The Usual Suspects: Speeding, Alcohol, and Cell Phones
Why the steep increase? The NSC attributed the rising traffic fatalities, in part, to a healthy economy –lower gas prices, more jobs and more money for vacation put more people on the road.
But these factors do not account for the dramatic increases. The head of the NSC also blamed speeding, alcohol impairment and distracted driving — topics I often blog about since they cause most of the collisions I see.
How Texas Fared in Driving Safety
Driving deaths declined in DC and 14 states, including Texas. But don’t celebrate our state’s fine safety record yet. Texas saw only a slight one percent decrease (1,668 deaths in 2014 to 1,643 deaths in 2015). Imagine almost all of the Bass Hall or Meyerson Symphony Building filled with people. Where our vehicular-related deaths may be declining, Texas still has the most deaths of any state in the country — twice the rate of California, which has 11 million more people.

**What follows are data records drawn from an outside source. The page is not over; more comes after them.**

(** X7. Between two equal quote characters a white space and a [#] start no
    comment: the quoted text is copied with its quotes, only its [$] doubled.
    The same holds for a quote that is never closed, up to the end of the
    input. *)
Theorem translate_quoted (q : ascii) (a b c buf : text) :
  is_quote_char q = true ->
  forallb literal_char a = true ->
  forallb (in_quote_char q) b = true ->
  forallb literal_char c = true ->
  (keeps_tail (q :: c) = true ->
   TranslateCommand (a ++ q :: b ++ q :: c) buf
   = Ok (make_to_ninja buf
           ++ dollars_doubled a ++ q :: dollars_doubled b
           ++ q :: dollars_doubled c,
         dollars_doubled a ++ q :: dollars_doubled b
           ++ q :: dollars_doubled c))
  /\ (keeps_tail (q :: b) = true ->
      TranslateCommand (a ++ q :: b) buf
      = Ok (make_to_ninja buf ++ dollars_doubled a ++ q :: dollars_doubled b,
            dollars_doubled a ++ q :: dollars_doubled b)).
Proof.
  intros Hq Ha Hb Hc.
  destruct (quote_char_plain q Hq) as (_ & Hqd & _).
  assert (Dq : forall x, q :: dollars_doubled x = dollars_doubled (q :: x)).
  { intros x. cbn [dollars_doubled flat_map]. unfold double_dollar at 1.
    now rewrite Hqd. }
  split; intros Hk; unfold TranslateCommand, scan_init.
  - rewrite (scan_literal a), scan_quote_open by assumption.
    rewrite (scan_in_quote q b), scan_quote_close by assumption.
    rewrite scan_literal_end by assumption.
    cbn [mbind outcome_bind sc_prev_backslash sc_buf].
    rewrite <- !app_assoc. cbn [app].
    apply translate_finish. apply keeps_tail_app.
    change (q :: dollars_doubled b ++ q :: dollars_doubled c)
      with ((q :: dollars_doubled b) ++ q :: dollars_doubled c).
    apply keeps_tail_app. rewrite Dq. now apply keeps_tail_doubled.
  - rewrite (scan_literal a), scan_quote_open by assumption.
    pose proof (scan_in_quote q b [] (make_to_ninja buf
                  ++ dollars_doubled a ++ [q]) q Hq Hb) as E.
    rewrite app_nil_r in E. rewrite <- app_assoc, E.
    cbn [mbind outcome_bind sc_prev_backslash sc_buf].
    rewrite <- !app_assoc. cbn [app].
    apply translate_finish. apply keeps_tail_app.
    rewrite Dq. now apply keeps_tail_doubled.
Qed.
(** * gosoline [pkg/mon] logger: a shallow embedding and its properties

    The development follows [logger.go] of package [mon]: the severity
    table, the field sanitizer ([prepareForLog]) with its merge
    ([mergeMapStringInterface]), the stack trace capturer
    ([getStackTrace]), the copy-on-write chaining operations and the
    logging path ([log], [err], [write], [logError] and the public
    methods).

    Part I holds the definitions, Part II the lemmas and theorems on the
    filter, the sanitizer, the capturer, chaining and the logging path,
    Part III further properties of the code. *)

From Stdlib Require Import ZArith Lia Ascii String.
From Stdlib.Strings Require Import Byte.
From stdpp Require Import gmap strings list fin_maps option pretty.

Local Open Scope Z_scope.

(* ===================================================================== *)
(** * Part I.  Definitions                                                *)
(* ===================================================================== *)

(** ** Go values as seen by the sanitizer

    [prepareForLog] inspects an [interface{}] first by a type switch and
    then by its reflection kind.  A value is modelled by the shape that
    inspection sees:

    - [VNil]: the nil interface (reflection kind [Invalid]);
    - [VBool], [VInt], [VStr]: values of primitive kinds, which reach the
      last [default] branch;
    - [VOpaque kind id]: a value of one of the other kinds that reach
      that branch (floating-point and complex numbers, channels,
      functions, unsafe pointers), of which only the identity matters;
    - [VErr msg]: any value whose dynamic type implements [error] and
      whose [Error()] method returns, [msg] being what it returns.  The
      type switch tests [error] first, so this is also the shape of a
      pointer, nil or not, of a type that implements [error].  Error
      values on which the call of [Error()] panics are values of module
      [Heap] only;
    - [VMap m]: a map whose keys are strings ([map[string]interface{}],
      or a map of another type with string keys such as [Fields]); [None]
      is the nil map;
    - [VMapRefl es]: a map of any other key type, given by the entries in
      the order [MapRange] yields them, each key already rendered by
      [fmt.Sprint]; two keys may render alike, so the order matters;
    - [VPtr p]: a pointer of a type that does not implement [error],
      [None] being the nil pointer; the pointee is inlined, so values of
      this type are finite trees (pointer cycles are the subject of
      module [Heap]);
    - [VStruct fs]: a struct, one entry per field in declaration order:
      name, whether [CanInterface] holds (the field is exported), value;
    - [VSlice s]: a slice, [None] being the nil slice;
    - [VArray a]: an array. *)
#[warnings="-register-all"]
Inductive GoVal : Type :=
  | VNil
  | VBool (b : bool)
  | VInt (z : Z)
  | VStr (s : string)
  | VOpaque (kind : string) (id : nat)
  | VErr (msg : string)
  | VMap (m : option (gmap string GoVal))
  | VMapRefl (es : list (string * GoVal))
  | VPtr (p : option GoVal)
  | VStruct (fs : list (string * bool * GoVal))
  | VSlice (s : option (list GoVal))
  | VArray (a : list GoVal).

(** A Go map variable: [None] is the nil map.  Ranging over a nil map
    visits nothing, so its entries are those of the empty map. *)
Abbreviation GoMap := (option (gmap string GoVal)).

Definition entries (m : GoMap) : gmap string GoVal := default ∅ m.

(** [for k, v := range m { newMap[k] = f(v) }] on a fresh [newMap]. *)
Definition rangeInsert {A} (f : A → GoVal) (m : gmap string A)
    (newMap : gmap string GoVal) : gmap string GoVal :=
  map_fold (λ k v acc, <[k := f v]> acc) newMap m.

(** The loop of the [reflect.Map] branch: entries in iteration order. *)
Definition reflInsert {A} (f : A → GoVal) (es : list (string * A))
    : gmap string GoVal :=
  foldl (λ acc '(k, v), <[k := f v]> acc) ∅ es.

Tips for Staying Safe on the Road
The NSC makes some helpful recommendations for staying safe on the road:
- Use your seatbelt
- Don’t drive if you have been drinking
- Don’t drive if too tired or fatigued
- Never use your cell phone while driving
- Remain engaged in your teen’s driving behavior
- Know and use your car’s safety features
We urge you to follow these simple steps to stay safe on North Texas streets and highways. As the head of the NSC said, “Be a defensive driver and make safe decisions behind the wheel. Your life really depends on it.”